──────── Data provided

(* ===== verification/Queue.v ===== *)
(** The message queue (source/queue.c, source/queue_internal.c).

    The queue is modelled at the level of its pointers: [cells] are the live
    [queue_element_t] blocks, so that a load through a pointer to a freed block
    is [Undef].  The functions on the locked queue are [C qst] computations; a
    caller that would sleep on a condition variable gets [None] and runs the
    same function again when it is woken, which is what the [while] around
    [pthread_cond_wait] does.  The last part lets any number of threads take
    such turns. *)

From S2P Require Import Prelude CMem.
From stdpp Require Import gmap fin_maps.
From Stdlib Require Import Sorted.

Open Scope Z_scope.

Definition Q_OK : Z := 0.
Definition Q_ERR_INVALID : Z := -1.
Definition Q_ERR_LOCK : Z := -2.
Definition Q_ERR_MEM : Z := -3.
Definition Q_ERR_NONEWDATA : Z := -4.
Definition Q_ERR_INVALID_ELEMENT : Z := -5.
Definition Q_ERR_INVALID_CB : Z := -6.
Definition Q_ERR_NUM_ELEMENTS : Z := -7.
Definition UINTX_MAX : Z := 65535.

(** [data] is the value of a [void *]; 0 is the null pointer. *)
Record queue_element_t := El { data : Z; next : option nat }.

Record queue_t := Queue {
  first_el : option nat;
  last_el : option nat;
  num_els : Z;
  max_els : Z;
  new_data : Z;
  sort : Z;
  asc_order : Z;
  cmp_el : option (Z -> Z -> Z)
}.

Definition set_ends f l n (q : queue_t) : queue_t :=
  Queue f l n (max_els q) (new_data q) (sort q) (asc_order q) (cmp_el q).
Definition set_new_data v (q : queue_t) : queue_t :=
  Queue (first_el q) (last_el q) (num_els q) (max_els q) v (sort q) (asc_order q) (cmp_el q).

(** [mallocs] is the oracle of the element allocations, [released] the data
    handed to [free] or to the caller's function by a flush. *)
Record qst := QSt {
  cells : gmap nat queue_element_t;
  mallocs : list bool;
  released : list Z;
  queue : queue_t
}.
Lemma seal_crc_ok buf n :
  length buf = n -> (2 <= n)%nat -> bytes buf ->
  owp (seal_crc buf n) (fun b => crc_frame n b /\ take (n - 2) b = take (n - 2) buf).
Proof.
  intros Hlen Hn Hb. rewrite seal_crc_eval by done. simpl.
  set (t := take (n - 2) buf).
  assert (bytes t) as Ht by (subst t; auto with cwp).
  assert (0 <= crc_of t < 65536) as Hc by by apply crc_of_range.
  assert (length t = n - 2)%nat as Htl by (subst t; rewrite length_take; lia).
  assert (bytes (t ++ [crc_of t / 256; crc_of t mod 256])) as Hb'.
  { apply Forall_app. split; [done|]. repeat constructor; try apply hi_u8; try lia;
      apply Z.mod_pos_bound; lia. }
  assert (length (t ++ [crc_of t / 256; crc_of t mod 256]) = n) as Hl'.
  { rewrite length_app. simpl. lia. }
  split; [split; [done|split; [done|]]|].
  - rewrite crc16_eval by (done || lia). rewrite take_ge by lia.
    by rewrite crc_fold_own_app.
  - rewrite take_app_le by lia. rewrite take_ge by lia. done.
Qed.

(** ** Building frames

    [hdr n pre buf]: [buf] is an [n]-byte buffer that starts with [pre]; the
    rules below follow a sequence of stores, and [frame_auto] applies them. *)

Definition hdr (n : nat) (pre buf : list Z) : Prop :=
  length buf = n /\ bytes buf /\ take (length pre) buf = pre.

────────────────

Exactly reproduce all of the entries above.

(* ===== verification/Queue.v ===== *)
(** The message queue (source/queue.c, source/queue_internal.c).

    The queue is modelled at the level of its pointers: [cells] are the live
    [queue_element_t] blocks, so that a load through a pointer to a freed block
    is [Undef].  The functions on the locked queue are [C qst] computations; a
    caller that would sleep on a condition variable gets [None] and runs the
    same function again when it is woken, which is what the [while] around
    [pthread_cond_wait] does.  The last part lets any number of threads take
    such turns. *)

From S2P Require Import Prelude CMem.
From stdpp Require Import gmap fin_maps.
From Stdlib Require Import Sorted.

Open Scope Z_scope.

Definition Q_OK : Z := 0.
Definition Q_ERR_INVALID : Z := -1.
Definition Q_ERR_LOCK : Z := -2.
Definition Q_ERR_MEM : Z := -3.
Definition Q_ERR_NONEWDATA : Z := -4.
Definition Q_ERR_INVALID_ELEMENT : Z := -5.
Definition Q_ERR_INVALID_CB : Z := -6.
Definition Q_ERR_NUM_ELEMENTS : Z := -7.
Definition UINTX_MAX : Z := 65535.

(** [data] is the value of a [void *]; 0 is the null pointer. *)
Record queue_element_t := El { data : Z; next : option nat }.

Record queue_t := Queue {
  first_el : option nat;
  last_el : option nat;
  num_els : Z;
  max_els : Z;
  new_data : Z;
  sort : Z;
  asc_order : Z;
  cmp_el : option (Z -> Z -> Z)
}.

Definition set_ends f l n (q : queue_t) : queue_t :=
  Queue f l n (max_els q) (new_data q) (sort q) (asc_order q) (cmp_el q).
Definition set_new_data v (q : queue_t) : queue_t :=
  Queue (first_el q) (last_el q) (num_els q) (max_els q) v (sort q) (asc_order q) (cmp_el q).

(** [mallocs] is the oracle of the element allocations, [released] the data
    handed to [free] or to the caller's function by a flush. *)
Record qst := QSt {
  cells : gmap nat queue_element_t;
  mallocs : list bool;
  released : list Z;
  queue : queue_t
}.
Lemma seal_crc_ok buf n :
  length buf = n -> (2 <= n)%nat -> bytes buf ->
  owp (seal_crc buf n) (fun b => crc_frame n b /\ take (n - 2) b = take (n - 2) buf).
Proof.
  intros Hlen Hn Hb. rewrite seal_crc_eval by done. simpl.
  set (t := take (n - 2) buf).
  assert (bytes t) as Ht by (subst t; auto with cwp).
  assert (0 <= crc_of t < 65536) as Hc by by apply crc_of_range.
  assert (length t = n - 2)%nat as Htl by (subst t; rewrite length_take; lia).
  assert (bytes (t ++ [crc_of t / 256; crc_of t mod 256])) as Hb'.
  { apply Forall_app. split; [done|]. repeat constructor; try apply hi_u8; try lia;
      apply Z.mod_pos_bound; lia. }
  assert (length (t ++ [crc_of t / 256; crc_of t mod 256]) = n) as Hl'.
  { rewrite length_app. simpl. lia. }
  split; [split; [done|split; [done|]]|].
  - rewrite crc16_eval by (done || lia). rewrite take_ge by lia.
    by rewrite crc_fold_own_app.
  - rewrite take_app_le by lia. rewrite take_ge by lia. done.
Qed.

(** ** Building frames

    [hdr n pre buf]: [buf] is an [n]-byte buffer that starts with [pre]; the
    rules below follow a sequence of stores, and [frame_auto] applies them. *)

Definition hdr (n : nat) (pre buf : list Z) : Prop :=
  length buf = n /\ bytes buf /\ take (length pre) buf = pre.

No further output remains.